> **ASSIGNMENT**
Please write out exactly the lines of the data below from the line holding "End payload." through the line holding "window that has", and leave out the rest.

GIVEN RECORDS: Begin

(* ===== verification/DropProps.v ===== *)
(** * Drops: theorems

    Whatever is dropped wherever, and whatever happens to the window before the main loop
    gets to it, no tab is lost; and a tab dropped from its own button is the drag of that
    tab.  The mark that a strip shows is where the tab goes. *)

From Stdlib Require Import Ascii.
From S2P Require Import Prelude F64 SplitTree SplitTreeRefine SplitTreeProps RustStr Workspace Tabs Surfaces Notebook Window WindowTabs WindowOk WindowProps WindowLife WindowClaims TabStrip.
Open Scope string_scope.
Open Scope list_scope.

Section drops.
Context {NB : Type} `{!NotebookOps NB} `{!NotebookLaws NB}.
Implicit Types (aw : AppWindow NB).

Lemma move_pane_tabs s d b o aw : all_tabs (move_pane s d b o aw) = all_tabs aw.
Proof.
  unfold move_pane. destruct (current_ws_idx aw) as [i|]; [|done].
  destruct (current_ws aw) as [w|]; [|done]. case_decide; [done|].
  destruct (move_pane_adjacent s d b o (split_tree w)) as [[] t]; rewrite ?all_tabs_focus;
    apply all_tabs_same; intros v; unfold ws_tabs; by ws_simpl.
Qed.

Lemma move_pane_conserves s d b o aw :
  win_ok aw -> drag_room aw -> conserves aw (Some (move_pane s d b o aw)).
Proof.
  intros Hok Hr. eexists. split; [done|]. split; [by apply move_pane_ok|]. by rewrite move_pane_tabs.
Qed.

Lemma move_workspace_conserves s t b aw :
  win_ok aw -> s <> t -> conserves aw (move_workspace s t b aw).
Proof.
  intros Hok Hne. assert (exists aw', move_workspace s t b aw = Some aw' /\ all_tabs aw' ≡ₚ all_tabs aw)
    as (aw' & E & Ht); [|exists aw'; split_and!; [done|by eapply move_workspace_ok|done]].
  unfold move_workspace.
  destruct (position (has_id s) _) as [si|] eqn:Hs; [|eauto].
  destruct (position (has_id t) _) as [ti|] eqn:Ht; [|eauto].
  destruct (position_id _ _ _ Hs) as (w & Hw & Hws). destruct (position_id _ _ _ Ht) as (v & Hv & Hvt).
  rewrite Hw, Hv. cbn [mbind option_bind]. case_decide; [eauto|].
  rewrite (vec_remove_spec _ _ _ Hw). cbn [mbind option_bind]. rewrite <- delete_take_drop.
  assert (v ∈ delete si (workspaces aw)) as Hin.
  { apply list_elem_of_lookup_2 in Hv. rewrite (delete_Permutation _ _ _ Hw) in Hv.
    apply elem_of_cons in Hv as [->|]; [congruence|done]. }
  set (rest := delete si (workspaces aw)) in *.
  rewrite vec_insert_in; cbn [mbind option_bind].
  - eexists. split; [done|]. unfold all_tabs. simpl.
    rewrite (delete_Permutation (workspaces aw) _ _ Hw). apply bind_Permutation, insert_at_cons.
  - apply list_elem_of_lookup in Hin as [k Hk%lookup_lt_Some].
    destruct (position (has_id t) rest) as [j|] eqn:Hj; simpl; [|destruct b; lia].
    apply position_lt in Hj. destruct b; lia.
Qed.

Lemma run_deferred_conserves ui d aw :
  win_ok aw -> drag_room aw -> conserves aw (run_deferred ui d aw).
Proof.
  intros Hok Hr. destruct d as [src i dst ins|src [i|] dst o b|src i dst]; cbn [run_deferred].
  - case_decide.
    + exact (run_drag_conserves aw ui (DragReorder src i ins) Hok Hr).
    + exact (run_drag_conserves aw ui (DragToPane src i dst ins) Hok Hr).
  - destruct (pane_tab_count_for_identity src i aw) as [n|]; [|by apply conserves_refl].
    repeat case_decide.
    + exact (run_drag_conserves aw ui (DragSplit src i o b) Hok Hr).
    + exact (run_drag_conserves aw ui (DragSplitTarget src i dst o b) Hok Hr).
    + by apply move_pane_conserves.
  - by apply move_pane_conserves.
  - exact (run_drag_conserves aw ui (DragToWorkspace src i dst) Hok Hr).
Qed.

Lemma row_drop_conserves height target value y aw :
  win_ok aw -> conserves aw (snd <$> row_drop height target value y aw).
Proof.
  intros Hok. unfold row_drop. destruct value as [text|]; [|by apply conserves_refl].
  destruct (parse_tab_drag_payload text) as [[src i]|].
  - destruct (workspace_id_for_pane src aw); [|by apply conserves_refl].
    case_decide; [by apply conserves_refl|].
    destruct (pane_tab_count_for_identity src i aw); by apply conserves_refl.
  - destruct (parse_u32 text) as [s|]; [|by apply conserves_refl].
    case_decide as Hne; [by apply conserves_refl|].
    match goal with |- context [move_workspace s target ?b aw] =>
      destruct (move_workspace_conserves s target b aw Hok Hne) as (aw' & -> & Ha) end.
    by exists aw'.
Qed.
End drops.

(** ** A drop of a tab *)

Section payload.
Context {NB : Type} `{!NotebookOps NB} `{!NotebookLaws NB}.
Implicit Types (aw : AppWindow NB).

(** Identifiers of the window are 32-bit numbers. *)
Definition panel_u32 (panel : PanelKind) : Prop :=
  match panel with Terminal s => is_u32 s | Browser b _ => is_u32 b end.

(** A pane is found in the first workspace that has it, with each of its tabs. *)
Lemma find_ws_here {A} (f : Workspace -> option A) l i w a :
  l !! i = Some w -> f w = Some a -> (forall j v, j < i -> l !! j = Some v -> f v = None) ->
  forall k, find_ws f k l = Some (k + i, w, a).
Proof.
  revert i. induction l as [|v l IH]; intros i Hi Hf Hmin k; [done|]. simpl.
  destruct i as [|i]; simpl in Hi; [simplify_eq; by rewrite Hf, Nat.add_0_r|].
  rewrite (Hmin 0 v) by (done || lia). rewrite (IH i); [by rewrite Nat.add_succ_comm|done|done|].
  intros j u Hj Hu. apply (Hmin (S j)); [lia|done].
Qed.

Lemma count_of_member aw pid i w p t :
  find_workspace_of_pane pid aw = Some (i, w, p) -> t ∈ tabs p ->
  pane_tab_count_for_identity pid (tab_identity t) aw = Some (length (tabs p)).
Proof.
  intros (_ & Hi & Hp & Hmin)%find_ws_Some Ht. rewrite Nat.sub_0_r in Hi, Hmin. unfold pane_tab_count_for_identity.
  rewrite (find_ws_here _ _ i w (length (tabs p))); [done|done| |].
  - rewrite Hp. cbn [mbind option_bind].
    replace (existsb (fun u => matches_panel (tab_identity t) (tab_panel u)) (tabs p)) with true; [done|].
    symmetry. apply existsb_exists. exists t. split; [by apply list_elem_of_In|]. by apply matches_panel_spec.
  - intros j v Hj Hv. by rewrite (Hmin j v Hj Hv).
Qed.

Lemma button_of_tab p b :
  b ∈ refresh_pane_tab_strip p ->
  exists t, t ∈ tabs p /\ b_panel b = tab_panel t /\ b_payload b = tab_drag_payload (pane_id p) (tab_panel t).
Proof.
  unfold refresh_pane_tab_strip. intros (i & t & -> & Ht)%elem_of_lookup_imap.
  exists t. split_and!; [by eapply list_elem_of_lookup_2|done..].
Qed.

Lemma button_payload aw pid i w p b :
  win_ok aw -> find_workspace_of_pane pid aw = Some (i, w, p) -> b ∈ refresh_pane_tab_strip p ->
  is_u32 pid -> panel_u32 (b_panel b) ->
  parse_tab_drag_payload (b_payload b) = Some (pid, panel_drag_identity (b_panel b)) /\
  pane_tab_count_for_identity pid (panel_drag_identity (b_panel b)) aw = Some (length (tabs p)).
Proof.
  intros Hok Hf (t & Ht & Hp & Hl)%button_of_tab Hu Hb.
  destruct (find_workspace_of_pane_Some _ _ _ _ _ Hf) as [Hw Hlk].
  destruct (ok_panes _ _ (win_ws_at _ _ _ Hok Hw) _ _ Hlk) as [Hid _].
  rewrite Hl, Hp in *. rewrite Hid. split; [by apply tab_drag_payload_roundtrip|].
  by eapply count_of_member.
Qed.
End payload.

(** ** Claims *)

(** C8: no drop loses or duplicates a tab or panics, whatever text is dropped, wherever,
    on whatever widgets; and what it leaves to do can be done at any later time, on a
    window that has changed in the meantime as much as it likes. *)
Theorem drops_conserve_tabs {NB} `{NotebookLaws NB} (aw : AppWindow NB) :
  win_ok aw -> drag_room aw ->
  (forall ui d, exists aw', run_deferred ui d aw = Some aw' /\ win_ok aw' /\ all_tabs aw' ≡ₚ all_tabs aw) /\
  (forall height target value y, exists r aw', row_drop height target value y aw = Some (r, aw') /\
     win_ok aw' /\ all_tabs aw' ≡ₚ all_tabs aw).
Proof.
  intros Hok Hr. split.
  - intros ui d. by apply run_deferred_conserves.
  - intros h t v y. destruct (row_drop_conserves h t v y aw Hok) as (aw' & E & Ha).
    destruct (row_drop h t v y aw) as [[r x]|]; simplify_eq/=. by eexists _, _.
Qed.

Lemma drops_conserve_tabs_witness :
  exists aw', row_drop (NB := list_notebook) None 0 (Some "1") f64_zero demo_window = Some ((true, None), aw') /\
    ws_ids aw' = [1; 0]%Z /\ all_tabs aw' ≡ₚ all_tabs demo_window.
Proof.
  destruct (drops_conserve_tabs demo_window) as [_ Hrow];
    [apply demo_window_ok|split; [repeat constructor; by vm_compute|done]|].
  destruct (Hrow None 0%Z (Some "1") f64_zero) as (r & aw' & E & _ & Ht).
  exists aw'. revert E Ht. vm_compute row_drop. intros [= <- <-] Ht. by split_and!.
Defined.

(** Dragging a tab by its button is the drag of that tab: a strip, the content of a
    pane and a row of another workspace take the drop, nothing happens at once, and what
    is left to do is, on the same window, the reordering, the move or the split of exactly
    that tab, to the place under the pointer. *)
Theorem dragged_button_moves_its_tab {NB} `{NotebookLaws NB} (aw : AppWindow NB) pid i w p b :
  win_ok aw -> find_workspace_of_pane pid aw = Some (i, w, p) -> b ∈ refresh_pane_tab_strip p ->
  is_u32 pid -> panel_u32 (b_panel b) ->
  let ident := panel_drag_identity (b_panel b) in
  (forall s x dst ins, tab_insertion_for_pane dst (tab_insertion_index s x) aw = Some ins ->
     exists d, strip_drop (Some s) dst (Some (b_payload b)) x aw = (true, Some d) /\
     forall ui, run_deferred ui d aw =
       run_drag ui (if decide (pid = dst) then DragReorder pid ident ins else DragToPane pid ident dst ins) aw) /\
  (forall size dst x y, exists d, content_drop size dst (Some (b_payload b)) x y = (true, Some d) /\
     let '(o, before) := to_split_params (detect_drop_zone x y (f64_of_Z (default (100, 100)%Z size).1)
                                            (f64_of_Z (default (100, 100)%Z size).2)) in
     forall ui, run_deferred ui d aw =
       if decide (pid = dst) then run_drag ui (DragSplit pid ident o before) aw
       else if decide (1 < length (tabs p)) then run_drag ui (DragSplitTarget pid ident dst o before) aw
       else Some (move_pane pid dst before o aw)) /\
  (forall height target y, ws_id w <> target ->
     exists d, row_drop height target (Some (b_payload b)) y aw = Some ((true, Some d), aw) /\
     forall ui, run_deferred ui d aw = run_drag ui (DragToWorkspace pid ident target) aw).
Proof.
  intros Hok Hf Hb Hu Hp ident. destruct (button_payload _ _ _ _ _ _ Hok Hf Hb Hu Hp) as [Hparse Hcount].
  fold ident in Hparse, Hcount. split_and!.
  - intros s x dst ins Hins. unfold strip_drop. rewrite Hins. cbn [mbind option_bind]. rewrite Hparse, Hcount.
    eexists. split; [done|]. intros ui. cbn [run_deferred]. by case_decide.
  - intros size dst x y. unfold content_drop. rewrite Hparse.
    assert (exists rest, strip_prefix "pane:" (b_payload b) = Some rest) as [rest ->].
    { unfold parse_tab_drag_payload in Hparse. destruct (strip_prefix _ _); [eauto|done]. }
    destruct (default (100, 100)%Z size) as [sw sh]. simpl fst. simpl snd.
    destruct (to_split_params _) as [o before]. eexists. split; [done|]. intros ui.
    cbn [run_deferred]. rewrite Hcount. by repeat case_decide.
  - intros height target y Hne. unfold row_drop. rewrite Hparse. unfold workspace_id_for_pane. rewrite Hf.
    cbn [mbind option_bind]. rewrite decide_False, Hcount by done. by eexists.
Qed.

Lemma dragged_button_moves_its_tab_witness :
  exists d, row_drop (NB := list_notebook) None 0 (Some "pane:1:surface:2") f64_zero demo_window =
      Some ((true, Some d), demo_window) /\
    run_deferred true d demo_window = run_drag true (DragToWorkspace 1 (Surface 2) 0) demo_window.
Proof.
  destruct (dragged_button_moves_its_tab demo_window 1 1
    (ws_set_tree (new_with_pane 1) (snd (add_pane (Pane_new_with_id 1 2) (Workspace_new 1))))
    (Pane_new_with_id 1 2) (mkButton "Terminal" true 0 (Terminal 2) "pane:1:surface:2"))
    as (_ & _ & Hrow).
  - apply demo_window_ok.
  - by vm_compute.
  - by apply list_elem_of_singleton.
  - unfold is_u32, u32_max. lia.
  - simpl. unfold is_u32, u32_max. lia.
  - destruct (Hrow None 0%Z f64_zero) as (d & E & Hd); [done|]. exists d. split; [exact E|apply Hd].
Defined.

(** ** The mark of a strip *)

Lemma insertion_slot_spec l x :
  insertion_slot l x <= length l /\
  (forall j c, j < insertion_slot l x -> l !! j = Some c -> f64_ltb x (child_middle c) = false) /\
  (forall c, l !! insertion_slot l x = Some c -> f64_ltb x (child_middle c) = true).
Proof.
  induction l as [|c l (IH1 & IH2 & IH3)]; simpl; [split_and!; [lia|lia|done]|].
  destruct (f64_ltb x (child_middle c)) eqn:E; simpl.
  - split_and!; [lia|lia|]. by intros ? [= <-].
  - split_and!; [lia| |done]. intros [|j] d Hj Hd; simpl in Hd; [by simplify_eq|]. eapply IH2; [|done]. lia.
Qed.

Lemma insertion_slot_ext l l' x :
  child_middle <$> l = child_middle <$> l' -> insertion_slot l x = insertion_slot l' x.
Proof.
  revert l'. induction l as [|c l IH]; intros [|d l']; try done. intros [= Hm Hl]. simpl.
  by rewrite Hm, (IH l').
Qed.

Lemma slot_marked f i l x :
  (forall c, child_middle (f c) = child_middle c) ->
  insertion_slot (alter f i (unmarked <$> l)) x = insertion_slot l x.
Proof.
  intros Hf. apply insertion_slot_ext. revert i. induction l as [|c l IH]; intros [|i]; try done.
  - cbn. rewrite Hf. f_equal. clear. induction l as [|c l IH]; [done|]. cbn. by f_equal.
  - cbn. f_equal. apply IH.
Qed.

(** The number of marks in a strip. *)
Definition marks (s : Strip) : nat :=
  length (filter (fun c => drop_before c = true \/ drop_after c = true) (children s)).

Lemma no_marks l : filter (fun c => drop_before c = true \/ drop_after c = true) (unmarked <$> l) = [].
Proof. induction l as [|c l IH]; [done|]. simpl. rewrite filter_cons_False; [done|]. by intros [|]. Qed.

Lemma marks_alter f n l c :
  l !! n = Some c -> drop_before (f (unmarked c)) || drop_after (f (unmarked c)) = true ->
  length (filter (fun c => drop_before c = true \/ drop_after c = true) (alter f n (unmarked <$> l))) = 1.
Proof.
  revert n. induction l as [|d l IH]; intros [|n]; simpl; try done.
  - intros [= ->] Hf. rewrite filter_cons_True by (by apply orb_true_iff). simpl. by rewrite no_marks.
  - intros Hn Hf. rewrite filter_cons_False by (by intros [|]). by apply IH.
Qed.

(** While a drag is over a strip with tabs exactly one mark is shown, and it is where the
    tab would go: before the first tab whose middle is right of the pointer, or after the
    last one. *)
Theorem strip_mark_is_place s x :
  children s <> [] ->
  let s' := strip_motion s x in
  let n := length (children s) in
  let k := tab_insertion_index s x in
  marks s' = 1 /\ tab_insertion_index s' x = k /\ k <= n /\
  (if decide (k < n) then drop_end s' = false /\ exists c, children s' !! k = Some c /\ drop_before c = true
   else drop_end s' = true /\ exists c, children s' !! (n - 1) = Some c /\ drop_after c = true).
Proof.
  intros Hne s' n k. unfold s', strip_motion. fold k. unfold show_tab_drop_indicator.
  unfold clear_tab_drop_indicator. cbn [children]. rewrite length_fmap. fold n.
  destruct (insertion_slot_spec (children s) x) as (Hle & _ & _). fold (tab_insertion_index s x) in Hle.
  fold k n in Hle.
  assert (0 < n) as Hpos by (unfold n; destruct (children s); [done|simpl; lia]).
  destruct (decide (n <= k)).
  - destruct (lookup_lt_is_Some_2 (children s) (n - 1)) as [c Hc]; [fold n; lia|].
    split_and!; [by eapply marks_alter|by apply slot_marked|done|].
    rewrite decide_False by lia. split; [done|]. exists (mark_after (unmarked c)).
    split; [|done]. cbn [children]. by rewrite list_lookup_alter_eq, list_lookup_fmap, Hc.
  - destruct (lookup_lt_is_Some_2 (children s) k) as [c Hc]; [fold n; lia|].
    split_and!; [by eapply marks_alter|by apply slot_marked|done|].
    rewrite decide_True by lia. split; [done|]. exists (mark_before (unmarked c)).
    split; [|done]. cbn [children]. by rewrite list_lookup_alter_eq, list_lookup_fmap, Hc.
Qed.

GIVEN RECORDS: End

> **EXERCISE OUTPUT**
End payload.

(** ** Claims *)

(** C8: no drop loses or duplicates a tab or panics, whatever text is dropped, wherever,
    on whatever widgets; and what it leaves to do can be done at any later time, on a
    window that has changed in the meantime as much as it likes. *)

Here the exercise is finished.